T CrB: overview of the accretion history, Roche-lobe filling, orbital solution, and radiative modeling

TL;DR

This study provides a comprehensive analysis of T CrB, including its orbital parameters, accretion history, and disk behavior, revealing a stable mass transfer process and insights into the delayed nova eruption phenomena.

Contribution

It offers the first detailed radiative modeling and orbital solution for T CrB, clarifying its accretion dynamics and disk structure, and explaining the delayed outburst behavior.

Findings

Binary period of 227.5528 days and inclination of 61 degrees.

Roche-lobe filling red giant with slow rotation compared to co-rotation.

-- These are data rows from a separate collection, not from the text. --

(** * EmotionSense-AI: the BiLSTM ONNX text-emotion script

    A shallow embedding of [backend/src/text-service/bilstm_onnx_inference.py]:
    the tokenizer ([TextTokenizer]), the prediction formatter
    ([predict_emotion]) and the command-line entry point ([main]), followed by
    the properties the design specification states about them.

    Conventions.
    - A Python [str] is the list of its Unicode code points ([pystr]).
    - A Python [int] is a [Z]; a [len] is a [nat].
    - A Python [float] (and a NumPy [float32]) is an IEEE 754 value,
      [spec_float] of the Standard Library, so that NaN is present.
    - A [dict] is a [gmap]; an exception is a value of [exn], and code that
      can raise returns [result]. *)

From Stdlib Require Import ZArith NArith Ascii String DecimalString DecimalNat.
From Stdlib Require Import Floats.SpecFloat.
From stdpp Require Import base option list gmap.

Local Open Scope Z_scope.

(** ** Python strings *)

Definition pystr : Type := list N.

(** A string literal of the source (all of them are ASCII). *)
Definition py (s : string) : pystr := N_of_ascii <$> list_ascii_of_string s.

(** [str(n)] of a non-negative integer, as an f-string renders a [len]. *)
Definition py_int (n : nat) : pystr := py (NilEmpty.string_of_uint (Nat.to_uint n)).

(** [Py_UNICODE_ISSPACE]: the code points that [str.split()], [str.strip()]
    and the pattern [\s] of a [str] regular expression treat as whitespace. *)
Definition is_space (c : N) : bool :=
  ((9 <=? c) && (c <=? 13) || (28 <=? c) && (c <=? 32)
   || (c =? 133) || (c =? 160) || (c =? 5760)
   || (8192 <=? c) && (c <=? 8202)
   || (c =? 8232) || (c =? 8233) || (c =? 8239) || (c =? 8287)
   || (c =? 12288))%N.

(** The character class [a-z]. *)
Definition is_az (c : N) : bool := ((97 <=? c) && (c <=? 122))%N.

(** The characters the pattern [[^a-z\s]] does NOT match. *)
Definition is_kept (c : N) : bool := is_az c || is_space c.

(** [re.sub(r'[^a-z\s]', '', text)]: every matching code point is deleted. *)
Definition re_sub_strip (text : pystr) : pystr := List.filter is_kept text.

(** A finished word is recorded only when it is not empty. *)
Definition push_word (w : pystr) (ws : list pystr) : list pystr :=
  match w with
  | [] => ws
  | _ :: _ => w :: ws
  end.

(** One left-to-right scan of [str.split()]: the pair is the word that is
    still open at the head of the string and the words finished after it. *)
Fixpoint split_scan (s : pystr) : pystr * list pystr :=
  match s with
  | [] => ([], [])
  | c :: s' =>
      let '(w, ws) := split_scan s' in
      if is_space c then ([], push_word w ws) else (c :: w, ws)
  end.

(** [s.split()]: the maximal runs of non-whitespace characters. *)
Definition str_split (s : pystr) : list pystr :=
  let '(w, ws) := split_scan s in push_word w ws.

(** [sep.join(words)]. *)
Fixpoint str_join (sep : pystr) (words : list pystr) : pystr :=
  match words with
  | [] => []
  | [w] => w
  | w :: ws => w ++ sep ++ str_join sep ws
  end.

(** [s.strip()]: whitespace removed at both ends. *)
Fixpoint str_lstrip (s : pystr) : pystr :=
  match s with
  | [] => []
  | c :: s' => if is_space c then str_lstrip s' else s
  end.

Definition str_strip (s : pystr) : pystr := reverse (str_lstrip (reverse (str_lstrip s))).

(** [s.split(sep)] for a one-character separator: the fields between the
    separators, empty ones included; the pair is (first field, the others). *)
Fixpoint split_fields (sep : N) (s : pystr) : pystr * list pystr :=
  match s with
  | [] => ([], [])
  | c :: s' =>
      let '(w, ws) := split_fields sep s' in
      if (c =? sep)%N then ([], w :: ws) else (c :: w, ws)
  end.

Definition str_split_on (sep : N) (s : pystr) : list pystr :=
  let '(w, ws) := split_fields sep s in w :: ws.

(** ** Exceptions *)

(** [SystemExit] is not an [Exception]: [except Exception] lets it through. *)
Inductive exn : Type :=
  | Exception (msg : pystr)
  | SystemExit (code : Z).

Definition result (A : Type) : Type := exn + A.

Definition Ok {A} (a : A) : result A := inr a.
Definition Raise {A} (e : exn) : result A := inl e.

Definition rbind {A B} (m : result A) (k : A → result B) : result B :=
  match m with
  | inl e => inl e
  | inr a => k a
  end.

Notation "'let?' x ':=' m 'in' k" := (rbind m (λ x, k))
  (at level 10, x name, m at level 100, k at level 200).

(** ** Lists and dictionaries of Python *)

(** [l[:n]]: a negative bound counts from the end. *)
Definition slice_to {A} (l : list A) (n : Z) : list A :=
  if 0 <=? n then take (Z.to_nat n) l
  else take (Z.to_nat (Z.of_nat (length l) + n)) l.

(** [[x] * n]: empty when [n] is not positive. *)
Definition list_times {A} (x : A) (n : Z) : list A := replicate (Z.to_nat n) x.

(** [d[k]] raises [KeyError] on a missing key. *)
Definition dict_getitem {V} (d : gmap pystr V) (k : pystr) : result V :=
  match d !! k with
  | Some v => Ok v
  | None => Raise (Exception (py "'" ++ k ++ py "'"))
  end.

(** [d.get(k, default)]. *)
Definition dict_get {V} (d : gmap pystr V) (k : pystr) (default : V) : V :=
  match d !! k with
  | Some v => v
  | None => default
  end.

(** [enumerate(l, start)]. *)
Fixpoint enumerate_from {A} (start : nat) (l : list A) : list (nat * A) :=
  match l with
  | [] => []
  | x :: l' => (start, x) :: enumerate_from (S start) l'
  end.

(** [enumerate(l)]. *)
Definition enumerate {A} (l : list A) : list (nat * A) := enumerate_from 0 l.

(** ** TextTokenizer *)

Record TextTokenizer : Type := {
  max_length : Z;
  vocab_size : Z;
  word_index : gmap pystr Z
}.

Definition PAD : pystr := py "<PAD>".
Definition UNK : pystr := py "<UNK>".

Definition common_words : list pystr := py <$> [
  "<PAD>"; "<UNK>";
  "i"; "you"; "he"; "she"; "it"; "we"; "they";
  "am"; "is"; "are"; "was"; "were"; "be"; "been"; "being";
  "have"; "has"; "had"; "do"; "does"; "did";
  "will"; "would"; "could"; "should"; "may"; "might"; "must";
  "can"; "cannot"; "cant";
  "the"; "a"; "an"; "and"; "or"; "but"; "if"; "then";
  "not"; "no"; "yes";
  "happy"; "sad"; "angry"; "fear"; "scared"; "afraid";
  "joy"; "joyful"; "excited"; "excited";
  "upset"; "frustrated"; "annoyed"; "mad";
  "love"; "hate"; "like"; "dislike";
  "good"; "bad"; "great"; "terrible"; "awful";
  "feel"; "feeling"; "felt";
  "very"; "really"; "so"; "too"; "much";
  "sorry"; "please"; "thank"; "thanks";
  "help"; "need"; "want"; "wish";
  "think"; "thought"; "know"; "believe";
  "see"; "look"; "hear"; "listen";
  "go"; "come"; "get"; "make"; "take";
  "day"; "time"; "way"; "people"; "thing";
  "work"; "life"; "world"; "home"; "friend";
  "tell"; "say"; "said"; "ask"; "asked";
  "just"; "now"; "today"; "never"; "always";
  "about"; "after"; "before"; "because"; "when"; "where";
  "what"; "why"; "how"; "who"; "which"
]%string.

(** [{word: idx + 1 for idx, word in enumerate(common_words)}]: the entries
    are written in list order, a later one replacing an earlier one. *)
Definition index_words (words : list pystr) : gmap pystr Z :=
  foldl (λ d iw, <[iw.2 := Z.of_nat iw.1 + 1]> d) ∅ (enumerate words).

Definition _build_basic_vocab : gmap pystr Z :=
  let word_index := index_words common_words in
  let word_index := <[PAD := 0]> word_index in
  let word_index := <[UNK := 1]> word_index in
  word_index.

(** [TextTokenizer.__init__(max_length=80, vocab_size=10000)]. *)
Definition TextTokenizer_init (max_length vocab_size : Z) : TextTokenizer :=
  {| max_length := max_length;
     vocab_size := vocab_size;
     word_index := _build_basic_vocab |}.

Definition in_int32 (z : Z) : bool := (-2147483648 <=? z) && (z <=? 2147483647).

(** [np.array(rows, dtype=np.int32)]: a Python integer that does not fit
    raises [OverflowError]. *)
Definition np_array_int32 (rows : list (list Z)) : result (list (list Z)) :=
  if forallb (forallb in_int32) rows then Ok rows
  else Raise (Exception (py "Python integer out of bounds for int32")).

(** [np.count_nonzero(a)] over every entry of a two-dimensional array. *)
Definition np_count_nonzero (a : list (list Z)) : Z :=
  Z.of_nat (length (List.filter (λ z, negb (z =? 0)) (concat a))).

Section Script.

(** [str.lower()]: the Unicode lowercase mapping of the interpreter, a table
    that is not part of this repository. *)
Variable str_lower : pystr → pystr.

(** The words that [preprocess_text] joins: those of the lowercased text
    once the pattern has been deleted from it. *)
Definition kept_words (text : pystr) : list pystr :=
  str_split (re_sub_strip (str_lower text)).

Definition preprocess_text (text : pystr) : pystr :=
  let text := str_lower text in
  let text := re_sub_strip text in
  let text := str_join (py " ") (str_split text) in
  text.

Accretion rate during SAP was ~28 times higher than in quiescence.

Abstract

(abridged) We aim to derive a robust estimate of the most important parameters describing the physical nature of T CrB, trace the accretion history onto its white dwarf, and account for the unexpected delay in the occurrence of the new outburst: the SAP prior to 1946 was brighter, and it was followed by the nova eruption within 6 months from its conclusion. This time the 2015-2023 SAP has been fainter and two years past its conclusion no new eruption has yet taken place. During 2005-2025, a period covering SAP and the preceding quiescence, we collected a massive amount of photometric and spectroscopic observations that we have analyzed together with Swift UVOT data. Guided by the results of the orbital solution and in particular by the radiative modeling to which we subjected the whole set of available data, we found for T CrB a binary period of 227.5528 days, an inclination of 61 deg, and masses of 1.35 Msun and 0.93 Msun for the white dwarf and the M3III companion, respectively, making mass transfer dynamically stable. The red giant fills completely its Roche lobe, and at Vrot sin(i)=4.75 +-0.26 km/s it is rotating much slower that the 16 km/s co-rotation value. The ~20 deg azimuth of the hot spot, implied by the hump shaping the optical light curve in quiescence, fixes the outer radius of the disk to 58 Rsun, the same as the canonical value expected from disk theory. In quiescence the disk is cold and mostly neutral. SAP has been caused by an inside-out collapse of the disk, during which the mean accretion rate onto the WD has been ~28x larger than in quiescence. SAP ended in April 2023, but from May 2024 mass-flow has intensively resumed at disk inner radii while the collapse wave reached the outer portions of the disk; the consequent revamp in mass accretion could fill the gap inherited by the fainter 2015-2023 SAP and eventually lead the WD accreted shell to ignition.